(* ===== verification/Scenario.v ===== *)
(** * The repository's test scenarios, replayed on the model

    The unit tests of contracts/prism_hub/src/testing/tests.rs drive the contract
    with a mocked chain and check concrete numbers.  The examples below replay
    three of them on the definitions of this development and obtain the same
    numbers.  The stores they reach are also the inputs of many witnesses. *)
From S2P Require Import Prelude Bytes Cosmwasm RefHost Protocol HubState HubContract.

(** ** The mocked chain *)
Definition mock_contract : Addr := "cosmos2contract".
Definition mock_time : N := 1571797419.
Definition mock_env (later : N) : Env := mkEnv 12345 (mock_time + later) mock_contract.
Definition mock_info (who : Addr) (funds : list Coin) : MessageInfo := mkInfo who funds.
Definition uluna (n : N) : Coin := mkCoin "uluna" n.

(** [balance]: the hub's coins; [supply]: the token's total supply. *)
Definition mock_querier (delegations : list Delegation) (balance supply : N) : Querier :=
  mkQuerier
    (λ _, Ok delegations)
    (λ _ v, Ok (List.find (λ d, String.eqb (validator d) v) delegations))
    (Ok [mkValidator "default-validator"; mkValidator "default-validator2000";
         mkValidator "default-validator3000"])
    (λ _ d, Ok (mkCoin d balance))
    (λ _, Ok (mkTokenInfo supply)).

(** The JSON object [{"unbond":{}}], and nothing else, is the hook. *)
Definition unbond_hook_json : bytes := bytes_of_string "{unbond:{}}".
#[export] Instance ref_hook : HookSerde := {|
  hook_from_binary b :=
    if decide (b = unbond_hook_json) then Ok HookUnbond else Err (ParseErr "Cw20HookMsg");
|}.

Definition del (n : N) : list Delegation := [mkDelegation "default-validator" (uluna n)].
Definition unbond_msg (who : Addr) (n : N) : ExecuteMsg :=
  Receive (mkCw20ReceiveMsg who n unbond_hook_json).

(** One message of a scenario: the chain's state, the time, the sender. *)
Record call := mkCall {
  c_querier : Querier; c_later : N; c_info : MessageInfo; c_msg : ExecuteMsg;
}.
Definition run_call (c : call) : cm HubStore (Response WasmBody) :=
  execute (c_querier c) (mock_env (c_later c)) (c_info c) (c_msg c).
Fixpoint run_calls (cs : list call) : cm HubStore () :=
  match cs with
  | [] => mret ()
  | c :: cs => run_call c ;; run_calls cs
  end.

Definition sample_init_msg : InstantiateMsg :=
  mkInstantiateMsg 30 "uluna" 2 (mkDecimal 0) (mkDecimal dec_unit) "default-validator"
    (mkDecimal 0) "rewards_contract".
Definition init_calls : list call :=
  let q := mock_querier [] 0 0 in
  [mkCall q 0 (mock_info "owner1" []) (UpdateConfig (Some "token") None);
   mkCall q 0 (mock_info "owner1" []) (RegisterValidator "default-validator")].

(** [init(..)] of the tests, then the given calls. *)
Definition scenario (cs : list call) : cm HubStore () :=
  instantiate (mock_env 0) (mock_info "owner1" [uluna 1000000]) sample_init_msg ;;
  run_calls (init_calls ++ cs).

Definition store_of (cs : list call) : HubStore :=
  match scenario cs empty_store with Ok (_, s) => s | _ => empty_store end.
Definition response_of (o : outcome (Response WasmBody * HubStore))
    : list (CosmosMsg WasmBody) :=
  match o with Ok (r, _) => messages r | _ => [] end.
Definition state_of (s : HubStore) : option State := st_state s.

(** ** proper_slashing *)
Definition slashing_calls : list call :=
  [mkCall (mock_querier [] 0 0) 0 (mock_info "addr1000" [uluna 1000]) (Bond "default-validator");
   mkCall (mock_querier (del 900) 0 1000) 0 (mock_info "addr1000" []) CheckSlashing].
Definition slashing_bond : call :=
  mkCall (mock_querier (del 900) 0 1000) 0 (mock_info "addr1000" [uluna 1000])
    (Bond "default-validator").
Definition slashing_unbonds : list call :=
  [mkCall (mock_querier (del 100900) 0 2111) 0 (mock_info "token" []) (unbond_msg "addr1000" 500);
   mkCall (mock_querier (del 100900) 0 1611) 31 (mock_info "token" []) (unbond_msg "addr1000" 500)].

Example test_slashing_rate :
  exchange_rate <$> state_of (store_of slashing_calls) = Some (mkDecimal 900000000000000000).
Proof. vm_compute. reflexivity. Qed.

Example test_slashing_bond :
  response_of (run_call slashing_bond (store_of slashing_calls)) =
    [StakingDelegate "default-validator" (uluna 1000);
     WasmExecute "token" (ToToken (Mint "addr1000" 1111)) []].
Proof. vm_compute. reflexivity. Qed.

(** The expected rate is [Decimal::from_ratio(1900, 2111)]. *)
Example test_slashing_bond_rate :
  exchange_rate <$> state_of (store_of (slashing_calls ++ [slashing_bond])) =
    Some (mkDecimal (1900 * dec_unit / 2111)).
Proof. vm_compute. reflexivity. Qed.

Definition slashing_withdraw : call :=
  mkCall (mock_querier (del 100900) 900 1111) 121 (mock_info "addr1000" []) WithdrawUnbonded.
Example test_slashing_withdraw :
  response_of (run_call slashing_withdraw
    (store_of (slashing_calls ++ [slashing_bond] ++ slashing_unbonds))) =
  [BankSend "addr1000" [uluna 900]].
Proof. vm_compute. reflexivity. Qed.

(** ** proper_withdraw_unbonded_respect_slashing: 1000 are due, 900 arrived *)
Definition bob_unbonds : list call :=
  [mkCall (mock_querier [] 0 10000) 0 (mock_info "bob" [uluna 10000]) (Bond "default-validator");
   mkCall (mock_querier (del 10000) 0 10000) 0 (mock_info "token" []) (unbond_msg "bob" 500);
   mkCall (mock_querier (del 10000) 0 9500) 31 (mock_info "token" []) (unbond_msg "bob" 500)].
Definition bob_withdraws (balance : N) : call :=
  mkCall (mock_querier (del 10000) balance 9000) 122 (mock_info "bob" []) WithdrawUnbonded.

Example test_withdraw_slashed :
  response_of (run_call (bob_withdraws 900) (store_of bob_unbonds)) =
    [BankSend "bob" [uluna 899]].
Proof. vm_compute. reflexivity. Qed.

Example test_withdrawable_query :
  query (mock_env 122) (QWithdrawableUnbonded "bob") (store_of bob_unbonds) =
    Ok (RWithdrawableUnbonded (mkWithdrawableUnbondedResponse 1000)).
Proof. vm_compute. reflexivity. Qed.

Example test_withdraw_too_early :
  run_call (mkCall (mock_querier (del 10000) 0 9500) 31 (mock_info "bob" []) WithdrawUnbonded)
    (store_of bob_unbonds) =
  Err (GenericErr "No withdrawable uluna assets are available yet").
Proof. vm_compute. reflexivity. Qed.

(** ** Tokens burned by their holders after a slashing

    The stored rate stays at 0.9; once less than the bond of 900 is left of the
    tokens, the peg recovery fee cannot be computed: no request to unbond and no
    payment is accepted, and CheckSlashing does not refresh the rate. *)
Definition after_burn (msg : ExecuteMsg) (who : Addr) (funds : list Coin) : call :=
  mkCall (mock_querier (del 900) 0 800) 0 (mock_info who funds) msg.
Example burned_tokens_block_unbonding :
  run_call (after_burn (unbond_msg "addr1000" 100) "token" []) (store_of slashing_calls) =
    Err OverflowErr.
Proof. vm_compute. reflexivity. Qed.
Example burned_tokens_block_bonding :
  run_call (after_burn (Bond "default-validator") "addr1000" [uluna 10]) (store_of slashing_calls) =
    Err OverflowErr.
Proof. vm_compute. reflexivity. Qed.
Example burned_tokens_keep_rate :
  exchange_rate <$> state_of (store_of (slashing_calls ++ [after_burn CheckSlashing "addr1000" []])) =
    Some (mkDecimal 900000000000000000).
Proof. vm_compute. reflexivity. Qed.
_ _ _ _ _ _ _
:: Exercise ::
Lines wanted from the listing above: the line with "Definition mock_contract : Addr" up to and including the line with "Definition mock_info (who". Please write them out exactly, adding nothing else.

:: Reply ::
Definition mock_contract : Addr := "cosmos2contract".
Definition mock_time : N := 1571797419.
Definition mock_env (later : N) : Env := mkEnv 12345 (mock_time + later) mock_contract.
Definition mock_info (who : Addr) (funds : list Coin) : MessageInfo := mkInfo who funds.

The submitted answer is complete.